## Task requirements
Find the line with "assert (Hback : forall" in the records below. Copy it and every line after it, up to and including the line with "Lemma budget_round o".
------------------------
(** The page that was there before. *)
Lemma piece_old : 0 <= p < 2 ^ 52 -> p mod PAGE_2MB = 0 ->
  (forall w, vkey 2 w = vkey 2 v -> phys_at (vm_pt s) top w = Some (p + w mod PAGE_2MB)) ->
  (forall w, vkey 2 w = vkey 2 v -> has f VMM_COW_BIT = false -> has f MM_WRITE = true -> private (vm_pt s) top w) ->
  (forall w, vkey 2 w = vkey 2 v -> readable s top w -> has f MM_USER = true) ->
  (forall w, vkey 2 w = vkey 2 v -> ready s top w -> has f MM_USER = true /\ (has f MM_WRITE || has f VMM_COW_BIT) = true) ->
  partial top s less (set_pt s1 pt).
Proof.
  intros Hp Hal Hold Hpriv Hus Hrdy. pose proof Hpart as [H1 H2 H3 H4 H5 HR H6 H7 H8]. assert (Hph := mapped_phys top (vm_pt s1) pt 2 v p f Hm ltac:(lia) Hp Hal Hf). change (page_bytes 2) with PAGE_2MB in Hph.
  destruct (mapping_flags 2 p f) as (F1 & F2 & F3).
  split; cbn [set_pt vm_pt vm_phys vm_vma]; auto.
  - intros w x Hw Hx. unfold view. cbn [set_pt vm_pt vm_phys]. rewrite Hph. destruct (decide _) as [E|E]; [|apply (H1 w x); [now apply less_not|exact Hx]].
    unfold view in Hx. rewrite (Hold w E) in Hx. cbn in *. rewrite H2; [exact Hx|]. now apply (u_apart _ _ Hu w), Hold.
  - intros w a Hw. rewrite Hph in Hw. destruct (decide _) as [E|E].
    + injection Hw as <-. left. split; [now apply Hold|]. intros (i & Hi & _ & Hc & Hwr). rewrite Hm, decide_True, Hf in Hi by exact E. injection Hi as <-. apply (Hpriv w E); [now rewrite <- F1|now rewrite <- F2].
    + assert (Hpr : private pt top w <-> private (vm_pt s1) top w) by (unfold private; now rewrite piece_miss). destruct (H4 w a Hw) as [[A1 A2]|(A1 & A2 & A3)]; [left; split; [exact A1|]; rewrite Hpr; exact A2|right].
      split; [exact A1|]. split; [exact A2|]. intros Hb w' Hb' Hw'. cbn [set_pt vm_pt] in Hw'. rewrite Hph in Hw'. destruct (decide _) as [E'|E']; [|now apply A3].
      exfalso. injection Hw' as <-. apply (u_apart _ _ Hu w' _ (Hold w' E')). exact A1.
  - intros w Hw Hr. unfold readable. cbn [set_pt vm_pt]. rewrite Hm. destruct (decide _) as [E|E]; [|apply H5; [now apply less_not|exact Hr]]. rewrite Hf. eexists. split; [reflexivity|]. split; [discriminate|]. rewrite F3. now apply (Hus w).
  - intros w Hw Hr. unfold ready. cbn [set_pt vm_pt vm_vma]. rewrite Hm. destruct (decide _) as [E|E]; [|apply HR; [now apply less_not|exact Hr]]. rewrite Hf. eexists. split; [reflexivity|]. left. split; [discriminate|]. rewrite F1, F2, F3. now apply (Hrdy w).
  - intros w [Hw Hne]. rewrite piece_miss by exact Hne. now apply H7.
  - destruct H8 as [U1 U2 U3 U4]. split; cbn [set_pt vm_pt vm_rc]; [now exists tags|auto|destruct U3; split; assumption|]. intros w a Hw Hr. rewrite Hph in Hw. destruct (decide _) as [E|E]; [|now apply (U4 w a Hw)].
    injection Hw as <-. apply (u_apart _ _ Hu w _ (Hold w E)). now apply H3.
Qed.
------------------------
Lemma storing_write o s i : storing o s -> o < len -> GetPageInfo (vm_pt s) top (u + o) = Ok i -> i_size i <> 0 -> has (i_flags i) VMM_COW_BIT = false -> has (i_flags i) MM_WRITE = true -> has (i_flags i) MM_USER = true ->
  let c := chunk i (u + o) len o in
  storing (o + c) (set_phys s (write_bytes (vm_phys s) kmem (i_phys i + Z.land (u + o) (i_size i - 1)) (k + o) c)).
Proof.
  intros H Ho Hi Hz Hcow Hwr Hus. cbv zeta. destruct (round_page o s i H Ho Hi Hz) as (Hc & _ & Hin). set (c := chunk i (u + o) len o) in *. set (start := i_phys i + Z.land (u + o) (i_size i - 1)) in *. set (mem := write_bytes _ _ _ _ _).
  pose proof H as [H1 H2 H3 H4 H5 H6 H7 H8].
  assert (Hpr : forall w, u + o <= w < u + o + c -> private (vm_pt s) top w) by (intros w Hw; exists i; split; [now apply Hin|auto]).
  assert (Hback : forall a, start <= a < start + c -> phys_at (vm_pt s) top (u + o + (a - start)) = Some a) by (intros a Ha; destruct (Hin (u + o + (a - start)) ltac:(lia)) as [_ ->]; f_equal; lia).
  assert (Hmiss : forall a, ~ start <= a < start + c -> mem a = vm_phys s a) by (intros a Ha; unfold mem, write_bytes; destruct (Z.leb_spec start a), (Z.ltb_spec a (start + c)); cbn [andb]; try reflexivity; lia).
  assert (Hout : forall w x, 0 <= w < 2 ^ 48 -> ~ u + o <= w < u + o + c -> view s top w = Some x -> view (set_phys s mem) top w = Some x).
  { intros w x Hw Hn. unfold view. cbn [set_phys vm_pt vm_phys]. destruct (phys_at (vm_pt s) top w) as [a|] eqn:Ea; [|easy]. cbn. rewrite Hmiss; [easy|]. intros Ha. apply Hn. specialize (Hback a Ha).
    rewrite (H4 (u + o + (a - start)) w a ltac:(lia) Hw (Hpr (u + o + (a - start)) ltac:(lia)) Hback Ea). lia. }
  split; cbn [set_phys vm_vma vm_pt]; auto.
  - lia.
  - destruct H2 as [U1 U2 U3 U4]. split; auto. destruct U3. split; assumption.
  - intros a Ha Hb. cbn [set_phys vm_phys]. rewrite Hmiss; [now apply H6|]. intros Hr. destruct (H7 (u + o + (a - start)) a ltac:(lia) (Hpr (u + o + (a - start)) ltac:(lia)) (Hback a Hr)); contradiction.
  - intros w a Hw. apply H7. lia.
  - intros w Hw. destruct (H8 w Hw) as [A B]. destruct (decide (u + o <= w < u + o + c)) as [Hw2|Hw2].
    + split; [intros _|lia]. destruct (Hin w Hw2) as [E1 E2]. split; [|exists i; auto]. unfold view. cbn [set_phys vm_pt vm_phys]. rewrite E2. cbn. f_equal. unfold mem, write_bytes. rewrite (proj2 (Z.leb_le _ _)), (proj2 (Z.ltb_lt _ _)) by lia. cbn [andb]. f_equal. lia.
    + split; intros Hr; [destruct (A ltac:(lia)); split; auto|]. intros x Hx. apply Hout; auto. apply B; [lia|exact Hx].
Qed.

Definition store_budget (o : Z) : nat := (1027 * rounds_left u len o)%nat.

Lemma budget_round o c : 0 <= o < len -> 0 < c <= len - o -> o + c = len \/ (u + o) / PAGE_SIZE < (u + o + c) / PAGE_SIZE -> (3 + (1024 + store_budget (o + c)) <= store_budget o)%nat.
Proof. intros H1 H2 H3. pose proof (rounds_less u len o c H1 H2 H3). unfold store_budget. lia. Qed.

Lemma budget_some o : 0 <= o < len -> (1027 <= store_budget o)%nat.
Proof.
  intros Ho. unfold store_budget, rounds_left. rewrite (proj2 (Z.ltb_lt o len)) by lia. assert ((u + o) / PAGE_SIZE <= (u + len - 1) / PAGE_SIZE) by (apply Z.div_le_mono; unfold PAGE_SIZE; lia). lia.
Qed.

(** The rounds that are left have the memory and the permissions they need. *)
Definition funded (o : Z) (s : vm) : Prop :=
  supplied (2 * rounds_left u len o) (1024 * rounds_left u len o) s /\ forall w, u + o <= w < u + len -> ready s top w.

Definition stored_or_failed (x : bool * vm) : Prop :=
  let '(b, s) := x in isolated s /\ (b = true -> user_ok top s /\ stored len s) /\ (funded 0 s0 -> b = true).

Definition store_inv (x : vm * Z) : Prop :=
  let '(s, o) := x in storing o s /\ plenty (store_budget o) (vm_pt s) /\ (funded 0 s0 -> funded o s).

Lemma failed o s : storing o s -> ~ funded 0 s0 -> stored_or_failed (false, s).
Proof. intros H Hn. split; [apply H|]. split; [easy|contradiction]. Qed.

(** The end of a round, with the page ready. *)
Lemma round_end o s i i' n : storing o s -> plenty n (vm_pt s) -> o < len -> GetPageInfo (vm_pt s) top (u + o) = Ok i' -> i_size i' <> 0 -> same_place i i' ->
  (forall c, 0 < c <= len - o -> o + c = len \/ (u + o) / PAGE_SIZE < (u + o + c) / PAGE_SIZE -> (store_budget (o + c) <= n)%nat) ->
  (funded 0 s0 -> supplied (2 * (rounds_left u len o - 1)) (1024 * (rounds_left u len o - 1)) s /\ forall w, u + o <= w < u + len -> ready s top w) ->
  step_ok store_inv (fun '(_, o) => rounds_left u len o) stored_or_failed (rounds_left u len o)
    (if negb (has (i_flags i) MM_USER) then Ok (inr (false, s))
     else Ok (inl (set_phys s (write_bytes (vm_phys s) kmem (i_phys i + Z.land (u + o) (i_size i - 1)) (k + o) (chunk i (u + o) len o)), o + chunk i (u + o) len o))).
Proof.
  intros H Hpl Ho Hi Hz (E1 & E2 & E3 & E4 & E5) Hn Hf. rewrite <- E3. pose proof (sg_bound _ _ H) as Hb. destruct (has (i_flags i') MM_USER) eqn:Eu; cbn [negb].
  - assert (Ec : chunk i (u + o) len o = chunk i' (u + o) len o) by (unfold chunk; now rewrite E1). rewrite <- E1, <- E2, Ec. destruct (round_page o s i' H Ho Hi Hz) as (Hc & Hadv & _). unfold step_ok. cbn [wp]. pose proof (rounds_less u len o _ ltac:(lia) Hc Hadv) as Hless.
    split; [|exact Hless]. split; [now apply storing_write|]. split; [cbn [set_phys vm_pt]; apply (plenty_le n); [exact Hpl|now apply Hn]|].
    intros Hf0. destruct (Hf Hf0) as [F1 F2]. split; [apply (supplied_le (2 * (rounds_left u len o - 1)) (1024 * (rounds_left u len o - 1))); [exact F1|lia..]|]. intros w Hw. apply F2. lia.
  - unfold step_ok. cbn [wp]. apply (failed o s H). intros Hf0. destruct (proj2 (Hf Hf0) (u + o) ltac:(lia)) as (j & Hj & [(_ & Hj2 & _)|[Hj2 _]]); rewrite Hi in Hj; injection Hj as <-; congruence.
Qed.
------------------------
## Answer
  assert (Hback : forall a, start <= a < start + c -> phys_at (vm_pt s) top (u + o + (a - start)) = Some a) by (intros a Ha; destruct (Hin (u + o + (a - start)) ltac:(lia)) as [_ ->]; f_equal; lia).
  assert (Hmiss : forall a, ~ start <= a < start + c -> mem a = vm_phys s a) by (intros a Ha; unfold mem, write_bytes; destruct (Z.leb_spec start a), (Z.ltb_spec a (start + c)); cbn [andb]; try reflexivity; lia).
  assert (Hout : forall w x, 0 <= w < 2 ^ 48 -> ~ u + o <= w < u + o + c -> view s top w = Some x -> view (set_phys s mem) top w = Some x).
  { intros w x Hw Hn. unfold view. cbn [set_phys vm_pt vm_phys]. destruct (phys_at (vm_pt s) top w) as [a|] eqn:Ea; [|easy]. cbn. rewrite Hmiss; [easy|]. intros Ha. apply Hn. specialize (Hback a Ha).
    rewrite (H4 (u + o + (a - start)) w a ltac:(lia) Hw (Hpr (u + o + (a - start)) ltac:(lia)) Hback Ea). lia. }
  split; cbn [set_phys vm_vma vm_pt]; auto.
  - lia.
  - destruct H2 as [U1 U2 U3 U4]. split; auto. destruct U3. split; assumption.
  - intros a Ha Hb. cbn [set_phys vm_phys]. rewrite Hmiss; [now apply H6|]. intros Hr. destruct (H7 (u + o + (a - start)) a ltac:(lia) (Hpr (u + o + (a - start)) ltac:(lia)) (Hback a Hr)); contradiction.
  - intros w a Hw. apply H7. lia.
  - intros w Hw. destruct (H8 w Hw) as [A B]. destruct (decide (u + o <= w < u + o + c)) as [Hw2|Hw2].
    + split; [intros _|lia]. destruct (Hin w Hw2) as [E1 E2]. split; [|exists i; auto]. unfold view. cbn [set_phys vm_pt vm_phys]. rewrite E2. cbn. f_equal. unfold mem, write_bytes. rewrite (proj2 (Z.leb_le _ _)), (proj2 (Z.ltb_lt _ _)) by lia. cbn [andb]. f_equal. lia.
    + split; intros Hr; [destruct (A ltac:(lia)); split; auto|]. intros x Hx. apply Hout; auto. apply B; [lia|exact Hx].
Qed.

Definition store_budget (o : Z) : nat := (1027 * rounds_left u len o)%nat.

Lemma budget_round o c : 0 <= o < len -> 0 < c <= len - o -> o + c = len \/ (u + o) / PAGE_SIZE < (u + o + c) / PAGE_SIZE -> (3 + (1024 + store_budget (o + c)) <= store_budget o)%nat.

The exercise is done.